[Saved data entries]

····················

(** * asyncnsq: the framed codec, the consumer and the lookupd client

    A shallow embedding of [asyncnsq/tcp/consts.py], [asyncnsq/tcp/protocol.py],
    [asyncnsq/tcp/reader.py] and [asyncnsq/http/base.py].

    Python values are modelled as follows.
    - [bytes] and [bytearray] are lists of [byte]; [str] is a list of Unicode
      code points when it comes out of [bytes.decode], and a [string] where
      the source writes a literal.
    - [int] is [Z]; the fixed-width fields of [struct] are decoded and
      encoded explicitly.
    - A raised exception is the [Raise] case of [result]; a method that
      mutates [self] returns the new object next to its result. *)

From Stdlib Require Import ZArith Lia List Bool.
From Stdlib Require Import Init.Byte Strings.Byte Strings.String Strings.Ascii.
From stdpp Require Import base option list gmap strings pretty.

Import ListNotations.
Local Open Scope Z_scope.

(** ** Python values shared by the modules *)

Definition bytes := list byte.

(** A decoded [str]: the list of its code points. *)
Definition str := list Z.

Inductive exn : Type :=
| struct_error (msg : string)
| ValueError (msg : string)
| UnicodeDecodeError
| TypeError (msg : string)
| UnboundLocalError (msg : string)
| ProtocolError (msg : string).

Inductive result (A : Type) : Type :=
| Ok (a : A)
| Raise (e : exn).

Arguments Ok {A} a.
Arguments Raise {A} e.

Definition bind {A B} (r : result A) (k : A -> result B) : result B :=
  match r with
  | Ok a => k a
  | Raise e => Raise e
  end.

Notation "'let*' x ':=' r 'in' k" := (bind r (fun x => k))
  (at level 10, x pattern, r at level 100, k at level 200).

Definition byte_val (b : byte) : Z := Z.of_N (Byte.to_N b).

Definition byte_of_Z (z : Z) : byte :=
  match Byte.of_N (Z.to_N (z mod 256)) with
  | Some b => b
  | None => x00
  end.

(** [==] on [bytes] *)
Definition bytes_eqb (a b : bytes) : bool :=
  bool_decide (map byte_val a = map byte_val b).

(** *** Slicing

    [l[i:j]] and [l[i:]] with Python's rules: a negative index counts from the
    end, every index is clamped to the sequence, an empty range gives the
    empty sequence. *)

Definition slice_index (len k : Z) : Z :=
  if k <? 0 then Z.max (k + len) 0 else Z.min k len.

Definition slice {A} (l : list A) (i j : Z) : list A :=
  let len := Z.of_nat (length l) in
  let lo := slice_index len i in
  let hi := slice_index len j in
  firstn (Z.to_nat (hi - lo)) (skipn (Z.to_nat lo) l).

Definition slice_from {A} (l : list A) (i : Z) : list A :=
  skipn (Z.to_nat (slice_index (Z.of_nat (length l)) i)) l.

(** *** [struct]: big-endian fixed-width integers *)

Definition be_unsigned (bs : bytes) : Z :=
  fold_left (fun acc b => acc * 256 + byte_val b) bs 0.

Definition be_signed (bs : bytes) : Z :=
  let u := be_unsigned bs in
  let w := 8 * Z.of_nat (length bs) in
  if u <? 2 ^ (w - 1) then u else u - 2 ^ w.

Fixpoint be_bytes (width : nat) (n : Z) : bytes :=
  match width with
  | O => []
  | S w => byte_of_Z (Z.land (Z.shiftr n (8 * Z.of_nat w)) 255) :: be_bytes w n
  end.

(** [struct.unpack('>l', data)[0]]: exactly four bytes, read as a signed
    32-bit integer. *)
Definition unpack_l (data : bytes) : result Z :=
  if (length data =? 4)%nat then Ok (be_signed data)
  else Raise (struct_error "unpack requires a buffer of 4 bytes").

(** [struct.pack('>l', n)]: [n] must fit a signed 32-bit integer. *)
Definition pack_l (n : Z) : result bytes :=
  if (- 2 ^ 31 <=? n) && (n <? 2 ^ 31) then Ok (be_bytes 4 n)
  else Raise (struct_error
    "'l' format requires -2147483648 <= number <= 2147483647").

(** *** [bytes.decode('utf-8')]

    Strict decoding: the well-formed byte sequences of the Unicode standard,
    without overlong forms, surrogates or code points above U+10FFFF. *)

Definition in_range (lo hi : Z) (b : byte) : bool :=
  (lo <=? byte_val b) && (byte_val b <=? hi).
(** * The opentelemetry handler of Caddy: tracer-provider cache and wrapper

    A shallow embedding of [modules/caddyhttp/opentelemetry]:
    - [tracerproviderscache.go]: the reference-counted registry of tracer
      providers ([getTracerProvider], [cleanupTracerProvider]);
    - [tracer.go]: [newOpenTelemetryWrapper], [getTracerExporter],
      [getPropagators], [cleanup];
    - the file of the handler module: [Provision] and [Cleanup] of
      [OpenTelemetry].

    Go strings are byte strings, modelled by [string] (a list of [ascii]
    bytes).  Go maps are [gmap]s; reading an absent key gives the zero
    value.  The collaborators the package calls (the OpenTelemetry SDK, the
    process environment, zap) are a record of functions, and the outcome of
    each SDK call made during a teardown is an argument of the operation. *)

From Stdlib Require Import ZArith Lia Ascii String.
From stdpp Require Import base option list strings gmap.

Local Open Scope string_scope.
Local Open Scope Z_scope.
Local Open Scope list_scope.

····················

WHAT THE TASK REQUIRES -> Copy each of the records above so that nothing differs from the original.

SOLUTION TO THIS PROBLEM ->
(** * asyncnsq: the framed codec, the consumer and the lookupd client

    A shallow embedding of [asyncnsq/tcp/consts.py], [asyncnsq/tcp/protocol.py],
    [asyncnsq/tcp/reader.py] and [asyncnsq/http/base.py].

    Python values are modelled as follows.
    - [bytes] and [bytearray] are lists of [byte]; [str] is a list of Unicode
      code points when it comes out of [bytes.decode], and a [string] where
      the source writes a literal.
    - [int] is [Z]; the fixed-width fields of [struct] are decoded and
      encoded explicitly.
    - A raised exception is the [Raise] case of [result]; a method that
      mutates [self] returns the new object next to its result. *)

From Stdlib Require Import ZArith Lia List Bool.
From Stdlib Require Import Init.Byte Strings.Byte Strings.String Strings.Ascii.
From stdpp Require Import base option list gmap strings pretty.

Import ListNotations.
Local Open Scope Z_scope.

(** ** Python values shared by the modules *)

Definition bytes := list byte.

(** A decoded [str]: the list of its code points. *)
Definition str := list Z.

Inductive exn : Type :=
| struct_error (msg : string)
| ValueError (msg : string)
| UnicodeDecodeError
| TypeError (msg : string)
| UnboundLocalError (msg : string)
| ProtocolError (msg : string).

Inductive result (A : Type) : Type :=
| Ok (a : A)
| Raise (e : exn).

Arguments Ok {A} a.
Arguments Raise {A} e.

Definition bind {A B} (r : result A) (k : A -> result B) : result B :=
  match r with
  | Ok a => k a
  | Raise e => Raise e
  end.

Notation "'let*' x ':=' r 'in' k" := (bind r (fun x => k))
  (at level 10, x pattern, r at level 100, k at level 200).

Definition byte_val (b : byte) : Z := Z.of_N (Byte.to_N b).

Definition byte_of_Z (z : Z) : byte :=
  match Byte.of_N (Z.to_N (z mod 256)) with
  | Some b => b
  | None => x00
  end.

(** [==] on [bytes] *)
Definition bytes_eqb (a b : bytes) : bool :=
  bool_decide (map byte_val a = map byte_val b).

(** *** Slicing

    [l[i:j]] and [l[i:]] with Python's rules: a negative index counts from the
    end, every index is clamped to the sequence, an empty range gives the
    empty sequence. *)

Definition slice_index (len k : Z) : Z :=
  if k <? 0 then Z.max (k + len) 0 else Z.min k len.

Definition slice {A} (l : list A) (i j : Z) : list A :=
  let len := Z.of_nat (length l) in
  let lo := slice_index len i in
  let hi := slice_index len j in
  firstn (Z.to_nat (hi - lo)) (skipn (Z.to_nat lo) l).

Definition slice_from {A} (l : list A) (i : Z) : list A :=
  skipn (Z.to_nat (slice_index (Z.of_nat (length l)) i)) l.

(** *** [struct]: big-endian fixed-width integers *)

Definition be_unsigned (bs : bytes) : Z :=
  fold_left (fun acc b => acc * 256 + byte_val b) bs 0.

Definition be_signed (bs : bytes) : Z :=
  let u := be_unsigned bs in
  let w := 8 * Z.of_nat (length bs) in
  if u <? 2 ^ (w - 1) then u else u - 2 ^ w.

Fixpoint be_bytes (width : nat) (n : Z) : bytes :=
  match width with
  | O => []
  | S w => byte_of_Z (Z.land (Z.shiftr n (8 * Z.of_nat w)) 255) :: be_bytes w n
  end.

(** [struct.unpack('>l', data)[0]]: exactly four bytes, read as a signed
    32-bit integer. *)
Definition unpack_l (data : bytes) : result Z :=
  if (length data =? 4)%nat then Ok (be_signed data)
  else Raise (struct_error "unpack requires a buffer of 4 bytes").

(** [struct.pack('>l', n)]: [n] must fit a signed 32-bit integer. *)
Definition pack_l (n : Z) : result bytes :=
  if (- 2 ^ 31 <=? n) && (n <? 2 ^ 31) then Ok (be_bytes 4 n)
  else Raise (struct_error
    "'l' format requires -2147483648 <= number <= 2147483647").

(** *** [bytes.decode('utf-8')]

    Strict decoding: the well-formed byte sequences of the Unicode standard,
    without overlong forms, surrogates or code points above U+10FFFF. *)

Definition in_range (lo hi : Z) (b : byte) : bool :=
  (lo <=? byte_val b) && (byte_val b <=? hi).
(** * The opentelemetry handler of Caddy: tracer-provider cache and wrapper

    A shallow embedding of [modules/caddyhttp/opentelemetry]:
    - [tracerproviderscache.go]: the reference-counted registry of tracer
      providers ([getTracerProvider], [cleanupTracerProvider]);
    - [tracer.go]: [newOpenTelemetryWrapper], [getTracerExporter],
      [getPropagators], [cleanup];
    - the file of the handler module: [Provision] and [Cleanup] of
      [OpenTelemetry].

    Go strings are byte strings, modelled by [string] (a list of [ascii]
    bytes).  Go maps are [gmap]s; reading an absent key gives the zero
    value.  The collaborators the package calls (the OpenTelemetry SDK, the
    process environment, zap) are a record of functions, and the outcome of
    each SDK call made during a teardown is an argument of the operation. *)

From Stdlib Require Import ZArith Lia Ascii String.
From stdpp Require Import base option list strings gmap.

Local Open Scope string_scope.
Local Open Scope Z_scope.
Local Open Scope list_scope.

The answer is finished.